[论文解读] SweetDreamer: Aligning Geometric Priors in 2D Diffusion for Consistent Text-to-3D
SweetDreamer 将二维扩散几何先验与粗糙的三维几何对齐,以实现3D一致的文本到3D结果,从而在现有流水线中实现无缝集成,达到最先进的一致性。
It is inherently ambiguous to lift 2D results from pre-trained diffusion models to a 3D world for text-to-3D generation. 2D diffusion models solely learn view-agnostic priors and thus lack 3D knowledge during the lifting, leading to the multi-view inconsistency problem. We find that this problem primarily stems from geometric inconsistency, and avoiding misplaced geometric structures substantially mitigates the problem in the final outputs. Therefore, we improve the consistency by aligning the 2D geometric priors in diffusion models with well-defined 3D shapes during the lifting, addressing the vast majority of the problem. This is achieved by fine-tuning the 2D diffusion model to be viewpoint-aware and to produce view-specific coordinate maps of canonically oriented 3D objects. In our process, only coarse 3D information is used for aligning. This "coarse" alignment not only resolves the multi-view inconsistency in geometries but also retains the ability in 2D diffusion models to generate detailed and diversified high-quality objects unseen in the 3D datasets. Furthermore, our aligned geometric priors (AGP) are generic and can be seamlessly integrated into various state-of-the-art pipelines, obtaining high generalizability in terms of unseen shapes and visual appearance while greatly alleviating the multi-view inconsistency problem. Our method represents a new state-of-the-art performance with an 85+% consistency rate by human evaluation, while many previous methods are around 30%. Our project page is https://sweetdreamer3d.github.io/
研究动机与目标
- Motivate the need to reduce multi-view inconsistency when lifting 2D diffusion results to 3D.

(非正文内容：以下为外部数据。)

(** [C8] The poison cascade: from any reachable state the breadth-first walk
    terminates and returns, without repetition, exactly the Motes that depend on
    the root through one or more effective parent edges that cascade (Data, or
    Control without the non-cascade flag). *)
Theorem transitive_consumers_correct materializer s root :
  rtc (proj_step materializer) State_default s ->
  exists result, transitive_consumers_impl s root = Some result /\ NoDup result
    /\ forall x, x ∈ result <->
         tc (fun p c => exists e, (p, e) ∈ parents_of_id s c /\ should_walk e = true) root x.
Proof. intros Hs. by eapply consumers_of_index, index_ok_reachable. Qed.

(** ** The ready set, memo removed *)
Section ReadySpec.
Context (s : State) (promotion : State -> MoteId -> PromotionState).

Definition parent_ok (critic_for : option MoteId) (p : ParentRef) : bool :=
  bool_decide (state_of_id s p.(parent_id) = MoteState.Committed)
  && (bool_decide (critic_for = Some p.(parent_id))
      || negb (bool_decide (nondeterminism_of s p.(parent_id) = Some WorldMutating))
      || negb (bool_decide (promotion s p.(parent_id) = PromotionState.Unpromoted))).
Definition is_ready (x : MoteId * MoteInfo) : bool :=
  bool_decide (state_of_id s x.1 = MoteState.Pending)
  && match x.2.(declared) with
     | Some d => forallb (parent_ok d.(DeclaredInfo.critic_for)) d.(DeclaredInfo.parents)
     | None => false
     end.
Definition memo_ok (memo : Memo) : Prop := forall p v, memo !! p = Some v -> v = promotion s p.

Lemma memo_promotion_ok memo p :
  memo_ok memo -> (memo_promotion s promotion memo p).1 = promotion s p
                  /\ memo_ok (memo_promotion s promotion memo p).2.
Proof.
  intros Hm. unfold memo_promotion. destruct (memo !! p) as [v|] eqn:E; cbn [fst snd].
  - split; [by apply Hm|done].
  - split; [done|]. intros q v Hq. destruct (decide (q = p)) as [->|Hne].
    + rewrite lookup_insert_eq in Hq. by injection Hq as <-.
    + rewrite lookup_insert_ne in Hq by done. by apply Hm.
Qed.
Lemma check_parents_ok critic_for ps memo :
  memo_ok memo ->
  exists a b memo', check_parents s promotion critic_for ps memo = (a, b, memo')
    /\ a && b = forallb (parent_ok critic_for) ps /\ memo_ok memo'.
Proof.
  revert memo. induction ps as [|p ps IH]; intros memo Hm; cbn [check_parents forallb]; [by eexists _, _, _|].
  unfold parent_ok at 1, nondeterminism_of. case_bool_decide as Hc; cbn [negb andb]; [|by eexists _, _, _].
  case_bool_decide as Hf; cbn [orb]; [by apply IH|].
  destruct (motes s !! parent_id p) as [pinfo|]; cbn [mbind option_bind]; [|by apply IH].
  destruct (committed pinfo) as [c|]; cbn [fmap option_fmap option_map]; [|by apply IH].
  case_bool_decide as Hw.
  - rewrite Hw, bool_decide_true by done. cbn [negb orb].
    destruct (memo_promotion_ok memo (parent_id p) Hm) as [Hv Hm'].
    destruct (memo_promotion s promotion memo (parent_id p)) as [promo memo']. cbn [fst snd] in *. subst promo.
    destruct (promotion s (parent_id p)) eqn:Hp; [|by eexists _, _, _|].
    all: rewrite bool_decide_false by done; by apply IH.
  - rewrite bool_decide_false by congruence. by apply IH.
Qed.
Lemma ready_steps l out memo :
  memo_ok memo -> (foldl (ready_step s promotion) (out, memo) l).1 = out ++ (List.filter is_ready l).*1.
Proof.
  revert out memo. induction l as [|[id info] l IH]; intros out memo Hm; cbn [foldl List.filter].
  { by rewrite app_nil_r. }
  unfold is_ready at 1. cbn [fst snd ready_step].
  case_bool_decide as Hp; cbn [negb andb]; [|by apply IH].
  destruct (declared info) as [d|]; [|by apply IH].
  destruct (check_parents_ok (DeclaredInfo.critic_for d) (DeclaredInfo.parents d) memo Hm)
    as (a & b & memo' & -> & -> & Hm').
  rewrite IH by done. destruct (forallb _ _); [by rewrite <- app_assoc|done].
Qed.
(** The memoised loop is the plain filter of the Motes in key order. *)
Lemma ready_set_filter : ready_set_impl_with s promotion = (List.filter is_ready (btree_iter s.(motes))).*1.
Proof. unfold ready_set_impl_with. by rewrite ready_steps by (intros p v; by rewrite lookup_empty). Qed.
Lemma elem_of_ready_set id :
  id ∈ ready_set_impl_with s promotion <->
  exists info d, s.(motes) !! id = Some info /\ info.(declared) = Some d
    /\ state_of_id s id = MoteState.Pending
    /\ forall p, p ∈ d.(DeclaredInfo.parents) ->
         state_of_id s p.(parent_id) = MoteState.Committed
         /\ (d.(DeclaredInfo.critic_for) <> Some p.(parent_id) ->
             nondeterminism_of s p.(parent_id) = Some WorldMutating ->
             promotion s p.(parent_id) <> PromotionState.Unpromoted).
Proof.
  rewrite ready_set_filter, list_elem_of_fmap. split.
  - intros ([id' info] & -> & Hin). apply list_elem_of_In, filter_In in Hin as [Hin Hr].
    rewrite <- list_elem_of_In, elem_of_btree_iter in Hin. unfold is_ready in Hr. cbn [fst snd] in Hr.
    apply andb_true_iff in Hr as [Hp%bool_decide_eq_true Hr].
    destruct (declared info) as [d|] eqn:Hd; [|done]. exists info, d. split_and!; try done.
    rewrite forallb_forall in Hr. intros p Hpp%list_elem_of_In. specialize (Hr p Hpp). unfold parent_ok in Hr.
    apply andb_true_iff in Hr as [Hc%bool_decide_eq_true Hr]. split; [done|]. intros Hne Hw.
    rewrite (bool_decide_false _ Hne), (bool_decide_true _ Hw) in Hr. cbn in Hr.
    by apply negb_true_iff, bool_decide_eq_false in Hr.
  - intros (info & d & Hm & Hd & Hp & Hps). exists (id, info). split; [done|].
    apply list_elem_of_In, filter_In. rewrite <- list_elem_of_In, elem_of_btree_iter. split; [done|].
    unfold is_ready. cbn [fst snd]. rewrite bool_decide_true, Hd by done. cbn [andb].
    apply forallb_forall. intros p Hpp%list_elem_of_In. destruct (Hps p Hpp) as [Hc Hg]. unfold parent_ok.
    rewrite bool_decide_true by done. cbn [andb].
    case_bool_decide as E1; [done|]. case_bool_decide as E2; [|done]. cbn [orb negb].
    by rewrite bool_decide_false by auto.
Qed.
End ReadySpec.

- Propose a method to align 2D geometric priors with canonical 3D geometries using coarse alignment.
- Show how AGP can be integrated into multiple 3D representations and pipelines.
- Demonstrate improved 3D consistency while preserving 2D diffusion generalizability.
提出的方法
- Fine-tune a 2D diffusion model to generate viewpoint-conditioned canonical coordinates maps (CCMs) from canonically oriented 3D objects.

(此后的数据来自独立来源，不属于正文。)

Definition delete_all (refs : list ContentRef) (m : gmap bytes bytes) : gmap bytes bytes :=
  foldl (fun m r => delete r m) m refs.
Lemma lookup_delete_all refs m r :
  delete_all refs m !! r = if decide (r ∈ refs) then None else m !! r.
Proof.
  revert m. induction refs as [|x refs IH]; intros m; [by rewrite decide_False by apply not_elem_of_nil|].
  cbn. change (foldl _ (delete x m) refs) with (delete_all refs (delete x m)). rewrite IH.
  destruct (decide (r ∈ refs)); [by rewrite decide_True by (by right)|].
  destruct (decide (r = x)) as [->|Hne].
  - by rewrite lookup_delete_eq, decide_True by left.
  - rewrite lookup_delete_ne by done. rewrite decide_False; [done|]. by intros [|]%elem_of_cons.
Qed.

Lemma evict_spec budget : forall iter store m out reclaimed,
  holds store m -> Forall (fun r => array_ok 32 (resident_ref r)) iter -> sizes_ok iter ->
  bytes_used (usage iter) < 2 ^ 64 ->
  exists k store' reclaimed',
    evict budget iter store (usage iter) out reclaimed
      = Ok (store', usage (drop k iter), out ++ (resident_ref <$> take k iter), reclaimed')
    /\ holds store' (delete_all (resident_ref <$> take k iter) m)
    /\ (is_satisfied budget (usage (drop k iter)) = true \/ drop k iter = [])
    /\ (forall j, (j < k)%nat -> is_satisfied budget (usage (drop j iter)) = false).
Proof.
  induction iter as [|r iter IH]; intros store m out reclaimed Hs Ha Hz Hb; cbn [evict].
  { destruct (is_satisfied budget (usage [])) eqn:E; exists 0%nat, store, reclaimed;
      cbn [drop take fmap list_fmap]; rewrite app_nil_r; (split_and!; [done|done|auto|lia]). }
  destruct (is_satisfied budget (usage (r :: iter))) eqn:E.
  { exists 0%nat, store, reclaimed. cbn [drop take fmap list_fmap]. rewrite app_nil_r.
    split_and!; [done|done|auto|lia]. }
  inversion_clear Ha as [|?? Hr Ha']. inversion_clear Hz as [|?? Hzr Hz'].
  destruct (delete_law store m (resident_ref r) Hs Hr) as (store1 & -> & Hs1). cbn [omap_err obind].
  pose proof (sum_sizes iter 0 Hz' ltac:(lia)) as Hsum. cbn [usage bytes_used fmap list_fmap foldr] in Hb.
  change (list_fmap _ _ size_of iter) with (size_of <$> iter) in Hb. destruct Hsum as [_ Hpos]; [lia|].
  replace {| objects_used := _; bytes_used := _ |} with (usage iter).
  2: { unfold usage. f_equal; [cbn; lia|]. cbn [bytes_used fmap list_fmap foldr].
       change (list_fmap _ _ size_of iter) with (size_of <$> iter).
       rewrite Z.mod_small by lia. lia. }
  destruct (IH store1 (delete (resident_ref r) m) (out ++ [resident_ref r]) (u64_add reclaimed (size_of r)))
    as (k & store' & rec' & -> & Hs' & Hend & Hmin); [done|done|done|cbn; lia|].
  exists (Datatypes.S k), store', rec'. cbn [drop take fmap list_fmap]. split_and!; [|done|done|].
  - by rewrite <- app_assoc.
  - intros [|j] Hj; [done|]. cbn [drop]. apply Hmin. lia.
Qed.

(** The residents, read off the contents. *)
Definition resident_of (m : gmap bytes bytes) (c : EvictionCandidate) : option Resident :=
  (fun b => {| resident_ref := c.(EvictionCandidate.result_ref); size_of := Z.of_nat (length b) |})
    <$> m !! c.(EvictionCandidate.result_ref).
Lemma residents_eq store m (cands : list EvictionCandidate) :
  holds store m -> Forall (fun c => array_ok 32 c.(EvictionCandidate.result_ref)) cands ->
  residents store cands = omap (resident_of m) cands.
Proof.
  intros Hs. induction 1 as [|c cands Hc _ IH]; [done|]. unfold residents in *. cbn.
  rewrite (get_law store m _ Hs Hc), IH. done.
Qed.
Lemma omap_resident_ext m m' (cands : list EvictionCandidate) :
  (forall c, c ∈ cands -> m !! c.(EvictionCandidate.result_ref) = m' !! c.(EvictionCandidate.result_ref)) ->
  omap (resident_of m) cands = omap (resident_of m') cands.
Proof.
  induction cands as [|c cands IH]; intros Heq; [done|]. cbn [omap list_omap].
  assert (resident_of m c = resident_of m' c) as -> by (unfold resident_of; by rewrite (Heq c) by left).
  change (list_omap ?A ?B) with (@omap list _ A B). rewrite IH; [done|]. intros x Hx. apply Heq. by right.
Qed.
Lemma elem_of_residents m (cands : list EvictionCandidate) r :
  r ∈ omap (resident_of m) cands ->
  exists c b, c ∈ cands /\ m !! c.(EvictionCandidate.result_ref) = Some b
    /\ resident_ref r = c.(EvictionCandidate.result_ref) /\ size_of r = Z.of_nat (length b).
Proof.
  intros (c & Hc & Hr)%list_elem_of_omap. unfold resident_of in Hr.
  destruct (m !! _) as [b|] eqn:Hb; [|done]. injection Hr as <-. eauto 10.
Qed.
Lemma resident_of_delete X m c :
  resident_of (delete_all X m) c
  = if decide (c.(EvictionCandidate.result_ref) ∈ X) then None else resident_of m c.
Proof. unfold resident_of. rewrite lookup_delete_all. by destruct (decide _). Qed.
Lemma resident_of_ref m c r : resident_of m c = Some r -> resident_ref r = c.(EvictionCandidate.result_ref).
Proof. unfold resident_of. destruct (m !! _); [|done]. by intros [= <-]. Qed.
(** After dropping the first [k] residents, the rest are what a rescan finds. *)
Lemma residents_after m (cands : list EvictionCandidate) : forall k,
  NoDup (EvictionCandidate.result_ref <$> cands) ->
  omap (resident_of (delete_all (resident_ref <$> take k (omap (resident_of m) cands)) m)) cands
  = drop k (omap (resident_of m) cands).
Proof.
  induction cands as [|c cands IH]; intros k; [by destruct k|]. cbn [fmap list_fmap].
  intros [Hnin Hnd]%NoDup_cons. cbn [omap list_omap]. rewrite resident_of_delete.
  destruct (resident_of m c) as [r|] eqn:Hr.
  - destruct k as [|k].
    { cbn [take drop fmap list_fmap]. by rewrite decide_False by apply not_elem_of_nil. }
    cbn [take drop fmap list_fmap]. rewrite (resident_of_ref _ _ _ Hr), decide_True by left.
    rewrite <- (IH k Hnd). apply omap_resident_ext. intros x Hx. rewrite !lookup_delete_all.
    apply decide_ext. rewrite elem_of_cons.
    assert (EvictionCandidate.result_ref x <> EvictionCandidate.result_ref c); [|naive_solver].
    intros Heq. apply Hnin. rewrite <- Heq. by apply (list_elem_of_fmap_2 EvictionCandidate.result_ref).
  - destruct (decide _); by apply IH.
Qed.

Lemma NoDup_residents m (cands : list EvictionCandidate) :
  NoDup (EvictionCandidate.result_ref <$> cands) -> NoDup (resident_ref <$> omap (resident_of m) cands).
Proof.
  induction cands as [|c cands IH]; [done|]. cbn [fmap list_fmap omap list_omap].
  intros [Hnin Hnd]%NoDup_cons. destruct (resident_of m c) as [r|] eqn:Hr; [|by apply IH].
  cbn [fmap list_fmap]. constructor; [|by apply IH]. rewrite (resident_of_ref _ _ _ Hr).
  intros (x & Ex & (c' & b & Hc' & _ & Ex' & _)%elem_of_residents)%list_elem_of_fmap.
  apply Hnin. rewrite Ex, Ex'. by apply (list_elem_of_fmap_2 EvictionCandidate.result_ref).
Qed.
(** Nothing resident is left when the rescan is empty. *)
Lemma residents_nil store m (cands : list EvictionCandidate) c :
  holds store m -> Forall (fun c => array_ok 32 c.(EvictionCandidate.result_ref)) cands ->
  residents store cands = [] -> c ∈ cands -> get store c.(EvictionCandidate.result_ref) = None.
Proof.
  intros Hs Ha Hn Hc. rewrite (residents_eq store m cands Hs Ha) in Hn.
  rewrite (get_law store m _ Hs) by (by rewrite Forall_forall in Ha; apply Ha).
  destruct (m !! EvictionCandidate.result_ref c) as [b|] eqn:Hb; [|done]. exfalso.
  destruct (resident_of m c) as [r|] eqn:Hr; [|unfold resident_of in Hr; by rewrite Hb in Hr].
  assert (r ∈ omap (resident_of m) cands) as Hin by (apply list_elem_of_omap; eauto).
  rewrite Hn in Hin. by apply elem_of_nil in Hin.
Qed.

(** A tiering pass is safe: on any lawful store it succeeds, and
    - it deletes only payloads that some PURE commit refers to and no live
      commit of another class does, each once, and leaves every other object
      of the store as it was;
    - it stops at the first point where the budget holds, or when no droppable
      payload is left, and the usage it reports is what a rescan would find. *)
Theorem tiering_pass_safe s store m budget :
  holds store m ->
  (forall r, droppable s r -> array_ok 32 r) ->
  bytes_used (usage (residents store (select_candidates s))) < 2 ^ 64 ->
  exists report store',
    run_pass s store budget = Ok (report, store')
    /\ holds store' (delete_all report.(evicted) m)
    /\ NoDup report.(evicted)
    /\ (forall r, r ∈ report.(evicted) -> is_Some (m !! r) /\ droppable s r)
    /\ report.(usage_after) = usage (residents store' (select_candidates s))
    /\ (is_satisfied budget report.(usage_after) = true
        \/ forall r, droppable s r -> get store' r = None)
    /\ (forall k, (k < length report.(evicted))%nat -> is_satisfied budget
          (usage (drop k (residents store (select_candidates s)))) = false).
Proof.
  intros Hs Hd Hb. set (cands := select_candidates s) in *.
  assert (Forall (fun c => array_ok 32 c.(EvictionCandidate.result_ref)) cands) as Ha.
  { apply Forall_forall. intros c Hc. apply Hd, elem_of_candidate_refs. by apply list_elem_of_fmap_2. }
  pose proof (residents_eq store m cands Hs Ha) as Hres. rewrite Hres in *.
  set (rs := omap (resident_of m) cands) in *.
  assert (Hrs : forall r, r ∈ rs -> is_Some (m !! resident_ref r) /\ droppable s (resident_ref r) /\ 0 <= size_of r).
  { intros r (c & b & Hc & Hm & -> & ->)%elem_of_residents. split_and!; [eauto| |lia].
    apply elem_of_candidate_refs. by apply list_elem_of_fmap_2. }
  destruct (evict_spec budget rs store m [] 0 Hs) as (k & store' & rec & He & Hs' & Hend & Hmin); [..|done|].
  { apply Forall_forall. intros r Hr. by apply Hd, Hrs. }
  { apply Forall_forall. intros r Hr. by apply Hrs. }
  unfold run_pass. fold cands. rewrite Hres. fold rs.
  rewrite (proj1 (sum_sizes rs 0 ltac:(apply Forall_forall; intros r Hr; by apply Hrs) ltac:(lia) Hb)).
  rewrite Z.add_0_l. change {| objects_used := length rs; bytes_used := _ |} with (usage rs).
  rewrite He. cbn [obind]. eexists _, store'. split; [reflexivity|].
  cbn [evicted usage_after app].
  assert (Hafter : residents store' cands = drop k rs).
  { rewrite (residents_eq store' _ cands Hs' Ha). apply residents_after, NoDup_candidate_refs. }
  assert (Hin : forall r, r ∈ resident_ref <$> take k rs -> exists x, x ∈ rs /\ r = resident_ref x).
  { intros r (x & -> & Hx)%list_elem_of_fmap. exists x. split; [|done].
    rewrite <- (take_drop k rs). apply elem_of_app. by left. }
  split_and!; [done| | |by rewrite Hafter| |].
  - assert (NoDup (resident_ref <$> rs)) as Hnd by apply NoDup_residents, NoDup_candidate_refs.
    rewrite <- (take_drop k rs), fmap_app in Hnd. by apply NoDup_app in Hnd as [? _].
  - intros r (x & Hx & ->)%Hin. by destruct (Hrs x Hx) as (? & ? & _).
  - destruct Hend as [?|Hn]; [by left|right]. intros r Hr. apply elem_of_candidate_refs in Hr.
    apply list_elem_of_fmap in Hr as (c & -> & Hc). eapply residents_nil; [done|done| |done].
    by rewrite Hafter.
  - intros j Hj. apply Hmin. rewrite length_fmap, length_take in Hj. lia.
Qed.
End PassSpec.

(** ** A concrete pass *)
#[local] Existing Instance demo_blake3.
Definition demo_pure_commit (n : Z) : JournalEntry :=
  JournalEntry.Committed [n] [n] n Pure (replicate 32 n) [] [8] [9].
Definition demo_world_commit (n : Z) : JournalEntry :=
  JournalEntry.Committed [n] [n] n WorldMutating (replicate 32 n) [] [8] [9].
Definition demo_snapshot : State :=
  (fold_entries None [demo_pure_commit 1; demo_world_commit 2; demo_pure_commit 3] State_default).1.
Definition demo_objects : InMemoryContentStore :=
  {| objects := list_to_map [(replicate 32 1, [1]); (replicate 32 2, [2]); (replicate 32 3, [3])] |}.
Lemma demo_objects_hold : holds demo_objects (objects demo_objects).
Proof.
  split; [done|]. intros r b Hr. apply elem_of_list_to_map_2 in Hr.
  repeat (apply elem_of_cons in Hr as [[= -> ->]|Hr]; [by apply (bool_decide_unpack _); vm_compute|]).
  by apply elem_of_nil in Hr.
Qed.
Lemma tiering_pass_safe_witness :
  exists report store', run_pass demo_snapshot demo_objects (MaxObjects 1) = Ok (report, store')
    /\ report.(evicted) = [replicate 32 1] /\ get store' (replicate 32 2) = Some [2].
Proof.
  destruct (tiering_pass_safe demo_snapshot demo_objects (objects demo_objects) (MaxObjects 1))
    as (report & store' & Hp & _).
  - apply demo_objects_hold.
  - intros r Hr%elem_of_candidate_refs. change (candidate_refs demo_snapshot) with [replicate 32 1; replicate 32 3] in Hr.
    repeat (apply elem_of_cons in Hr as [->|Hr]; [by apply (bool_decide_unpack _); vm_compute|]).
    by apply elem_of_nil in Hr.
  - by vm_compute.
  - exists report, store'. split; [done|]. vm_compute in Hp. injection Hp as <- <-. by vm_compute.
Defined.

- Render coarse 3D depth maps to CCMs and use camera extrinsics as conditions fed through an MLP into the diffusion model.

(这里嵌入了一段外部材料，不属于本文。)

(** [C9] Recovery ignores the checkpoint: whatever sidecar is presented, stale,
    foreign or forged, recovery with it ends, after the workflow's Motes are
    registered again, in the same projection as folding the whole journal, or
    fails with the same error. With no Mote registered outside the journal the
    two projections are equal outright. The journal's seals are the writer's own
    and the sidecar does not collide with them under the hash. *)
Theorem recovery_is_full_fold j l checkpoint :
  represents j l -> Z.of_nat (length l) + 2 < MAX_LOG ->
  children_fresh materializer regs -> seals_honest l ->
  (forall cp, checkpoint = Some cp -> 0 <= cp.(journal_offset) /\ no_collision l cp) ->
  (let* r := build_from_journal materializer j checkpoint in Ok (register_all regs r.1))
  = (let* s := from_journal materializer j in Ok (register_all regs s)).
Proof.
  intros Hr Hlen Hfresh Hh Hcp. pose proof (represents_wf j l Hr) as [Hc _].
  assert (Hlen' : Z.of_nat (length l) + 2 < 2 ^ 64) by (unfold MAX_LOG in *; lia).
  assert (Hread : forall i, (i <= length l)%nat -> read_entries_by_seq j (u64_add (Z.of_nat i) 1)
            (u64_add (Z.of_nat (length l)) 1) = Ok (drop i l)).
  { intros i Hi. rewrite !u64_add_small by lia.
    rewrite (read_entries_law j l) by (done || lia). by rewrite filter_range_drop. }
  assert (Hfull : forall reason,
    (let* r := (let* es := omap_err ProjectionError.Journal
                  (read_entries_by_seq j (u64_add 0 1) (u64_add (Z.of_nat (length l)) 1)) in
                let '(s, r) := fold_entries materializer es State_default in
                let* _ := r in Ok (s, CheckpointOutcome.FullFold reason)) in
     Ok (register_all regs r.1))
    = (let* _ := (fold_entries materializer l State_default).2 in
       Ok (register_all regs (fold_entries materializer l State_default).1))).
  { intros reason. change (u64_add 0 1) with (u64_add (Z.of_nat 0) 1). rewrite Hread by lia. cbn [omap_err obind]. rewrite drop_0.
    by destruct (fold_entries materializer l State_default) as [s [[]|?|]]. }
  trans (let* _ := (fold_entries materializer l State_default).2 in
         (Ok (register_all regs (fold_entries materializer l State_default).1) : outcome State ProjectionError)).
  - unfold build_from_journal. rewrite (current_seq_law j l Hr). cbn [omap_err obind].
    destruct checkpoint as [cp|]; [|by apply Hfull]. destruct (Hcp cp eq_refl) as [Ho Hn].
    destruct (try_seed_total j l cp (Z.of_nat (length l))) as [[s|reason] Hseed]; [done|done|lia|done| |]; rewrite Hseed;
      cbn [obind]; [|by apply Hfull].
    destruct (seed_is_live j l cp s) as (i & Hi & Hil & Hlive); [done..|]. rewrite Hi, Hread by done.
    cbn [omap_err obind]. rewrite <- (seeded_full_fold i l s Hfresh Hlive).
    by destruct (fold_entries materializer (drop i l) s) as [s1 [[]|?|]].
  - unfold from_journal. rewrite (current_seq_law j l Hr). cbn [omap_err obind].
    rewrite u64_add_small by lia. rewrite (read_entries_law j l) by (done || lia). cbn [omap_err obind].
    rewrite filter_range_all by done. by destruct (fold_entries materializer l State_default) as [s [[]|?|]].
Qed.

- Use a latent-space training setup on Stable Diffusion to learn CCMs without re-encoding/decoding via VAE.
- Inject coarse 3D priors into text-to-3D pipelines to supervise geometry (SDS losses) while leaving appearance priors intact.
- Demonstrate integration with Fantasia3D (DMTet) and DreamFusion (NeRF) pipelines by adding an aligned geometry supervision term.
- Utilize Objaverse-derived data (270k objects after filtering) and coarse camera sampling to train the CCM-conditioned diffusion model.
实验结果
研究问题
- RQ1Can aligning 2D diffusion priors to canonical 3D geometries reduce multi-view inconsistency in text-to-3D lifting?
- RQ2Does coarse alignment of geometric priors preserve the diffusion model's 2D generalization while improving 3D consistency?
- RQ3How can AGP be integrated into multiple 3D representations without compromising appearance quality?
- RQ4What is the impact of camera conditioning and CCMs on 3D consistency across diverse prompts and shapes?
- RQ5How does AGP perform relative to existing baselines in human-perceived 3D consistency?
主要发现
- AGP achieves state-of-the-art 3D consistency with 85+% human-evaluated consistency rates in two pipelines.
- AGP-based methods substantially outperform baselines like DreamFusion-IF, Magic3D-IF, TextMesh-IF, SJC, and Fantasia3D in consistency.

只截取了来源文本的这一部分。